Tacky Perfumes

Underneath all of my various fancy perfumes, I am a deeply tacky person. Nothing is too lowbrow to entertain me. I love trashy reality TV and cheap Chardonnay and stupid hair colors. I love shit-stirrers and short skirts and loud parties with terrible music. Listen, I would straight up take a bullet for Snooki. (At the very least, a rubber bullet.)

Of course, there’s nothing wrong with tasteful. I respect tasteful. But tasteful is just not very fun. Fun is so important, you guys. I know that’s kind of a weird thing to say, but I was entirely too quiet and serious as a kid and it took me quite a few years to understand how valuable fun really is. It can be so powerful to embrace the things that give you joy, no matter how silly or embarrassing they might seem to others. Snobbery, whether about perfume, language, or interests, is tedious and so, so pointless.
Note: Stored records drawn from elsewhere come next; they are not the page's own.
(** C2: when a task of the defendant fan-out raises, [gather] raises, and
    [munch] catches the exception in a state [s_caught]: the siblings
    are not cancelled, and whatever the schedule let them do before the
    handler was entered is part of it.  The run then adds one log entry,
    "Munching cancelled due to exception", to the log as it is in
    [s_caught], and flushes the buffer to the log file; the handler
    changes no file but the log file.  The run does not go on to the
    sheets: every GET of the run, those of the siblings that ran on
    included, is for a defendant of the work list.  The file of a sibling
    that had completed at some point of the schedule before any task had
    raised is, at the end of the run, as that sibling left it. *)
Theorem munch_cancelled_by_error (start stop : Z) (v : bool)
    (sched1 sched2 : list nat) (s s_caught : State) (defendants : list Z)
    (e : exn) :
  let s1 := log "Munching started" (set_verbose v s) in
  let pool := spawn (download_defendant_data <$> defendants) in
  let message := "Munching cancelled due to exception: " +:+ Exn.str e in
  let s_fin := write_log (write_log (log message s_caught)) in
  munch_work_list start stop (set_verbose v s) = Ok defendants →
  gather sched1 (download_defendant_data <$> defendants) s1
    = Some (s_caught, Err e) →
  munch start stop v sched1 sched2 s = Some s_fin ∧
  log_buffer s_fin = "" ∧
  files s_fin !! log_file =
    Some (default [] (files s_caught !! log_file)
          ++ PyStr.utf8 (log_buffer s_caught +:+ entry message s_caught)) ∧
  (∀ p, p ≠ log_file → files s_fin !! p = files s_caught !! p) ∧
  (∃ new, requests s_fin = requests s ++ new ∧
          Forall (λ u, ∃ d, d ∈ defendants ∧ u = def_url +:+ PyStr.of_int d)
                 new) ∧
  (∀ sched_a sched_b s_a pool_a i d,
     sched1 = sched_a ++ sched_b →
     gather_run sched_a pool s1 = (s_a, pool_a, None) →
     defendants !! i = Some d → pool_a !! i = Some (Ret tt) →
     defendant_fname d ≠ log_file →
     files s_fin !! defendant_fname d = files s_a !! defendant_fname d).
Proof.
  intros s1 pool message s_fin Hwork Hgather.
  destruct (cancel_flush message s_caught)
    as (Hbuf & Hlogfile & Hfiles & Hreq & _ & _).
  fold s_fin in Hbuf, Hlogfile, Hfiles, Hreq.
  destruct (gather_inv _ _ _ _ _ Hgather) as [pool_err Hrun].
  fold pool in Hrun.
  split_and!; try done.
  - unfold munch. rewrite munch_body_work_list, Hwork.
    unfold munch_defendants. fold s1. by rewrite Hgather.
  - destruct (gather_run_keeps _ _ _ _ _ _ _
                (defendant_pool_issues defendants) Hrun)
      as [(new & Hnew & Hall) _].
    exists new. split; [|done].
    rewrite Hreq, Hnew. subst s1. by rewrite requests_log.
  - intros sched_a sched_b s_a pool_a i d -> Ha Hd Hi Hlog.
    rewrite gather_run_app, Ha in Hrun.
    rewrite Hfiles by done.
    assert (Hpool_a : Forall (keeps (frame (defendant_fname d))) pool_a).
    { apply Forall_lookup. intros j m Hj.
      destruct (decide (j = i)) as [->|Hne]; [by simplify_eq|].
      revert m Hj. eapply gather_run_keeps_at; [exact Ha|].
      intros m. subst pool. unfold spawn.
      rewrite !list_lookup_fmap.
      destruct (defendants !! j) as [dj|] eqn:Hdj; simpl; [|done].
      intros [= <-]. simpl. intros s0. apply defendant_task_frame; [done|].
      intros Heq%defendant_fname_inj. subst dj.
      apply Hne. eapply NoDup_lookup; [|done..].
      by eapply munch_work_list_NoDup. }
    by destruct (gather_run_keeps _ _ _ _ _ _ _ Hpool_a Hrun) as [Hframe _].
Qed.

Lemma tracks_failures_neutral (f : State → State) s0 s :
  responses (f s) = responses s → failed_urls (f s) = failed_urls s →
  tracks_failures s0 s → tracks_failures s0 (f s).
Proof.
  intros Hr Hf (new & Hnew & Hfail). exists new. by rewrite Hr, Hf.
Qed.

(** At every point of a fan-out, whatever the schedule. *)
Lemma fan_out_tracks_failures sched (defendants : list Z)
    (sheets : list string) s s' pool' r :
  gather_run sched
    (spawn ((download_defendant_data <$> defendants)
            ++ (download_sheet_data <$> sheets))) s = (s', pool', r) →
  tracks_failures s s'.
Proof.
  intros Hrun.
  assert (Hpool : Forall (keeps tracks_failures)
            (spawn ((download_defendant_data <$> defendants)
                    ++ (download_sheet_data <$> sheets)))).
  { apply spawn_keeps, Forall_app. rewrite !Forall_fmap. split.
    - apply Forall_forall. intros d _ s1.
      apply defendant_task_tracks_failures.
    - apply Forall_forall. intros l _ s1.
      apply sheet_task_tracks_failures. }
  by destruct (gather_run_keeps _ _ _ _ _ _ _ Hpool Hrun) as [H _].
Qed.

Lemma munch_defendants_tracks_failures defendants sched1 sched2 s s' r :
  munch_defendants defendants sched1 sched2 s = Some (s', r) →
  tracks_failures s s'.
Proof.
  unfold munch_defendants.
  destruct (gather sched1 _ _) as [[s2 r1]|] eqn:H1; simpl; [|done].
  apply gather_inv in H1 as [pool1 H1].
  assert (G1 : tracks_failures (log "Munching started" s) s2).
  { eapply (fan_out_tracks_failures sched1 defendants []).
    rewrite fmap_nil, app_nil_r. exact H1. }
  clear H1. rename G1 into H1.
  assert (G0 : tracks_failures s s2).
  { etrans; [|exact H1]. apply tracks_failures_neutral;
      [apply responses_log|apply failed_urls_log|reflexivity]. }
  destruct r1 as [[]|e1]; [|by intros [= <- <-]].
  destruct (gather sched2 _ _) as [[s3 r2]|] eqn:H2; simpl; [|done].
  apply gather_inv in H2 as [pool2 H2].
  pose proof (fan_out_tracks_failures sched2 [] (elements (links s2))
                _ _ _ _ H2) as G2.
  assert (G3 : tracks_failures s s3) by (by etrans).
  destruct r2 as [[]|e2]; intros [= <- <-]; [|done].
  apply tracks_failures_neutral;
    [apply responses_log|apply failed_urls_log|done].
Qed.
You know where this post is going: tacky perfumes! Let’s dish about our trashy favorites. “Trashy perfume” could mean any number of things, of course. It could be a perfume from a “trashy” brand (something cheap, or perhaps a celebrity perfume); it could be a perfume that “smells trashy” (I’ll leave that one open to interpretation!) I’ll start by sharing some of mine. The concept behind Etat Libre d’Orange Vraie Blonde (“real blonde”) is sooo tacky- it’s basically one big “do the curtains match the drapes?” gag- but this rich, fruity chypre is no joke. As for cheap thrills, Lush’s Gorilla Perfume line makes consistently interesting scents for criminally cheap prices.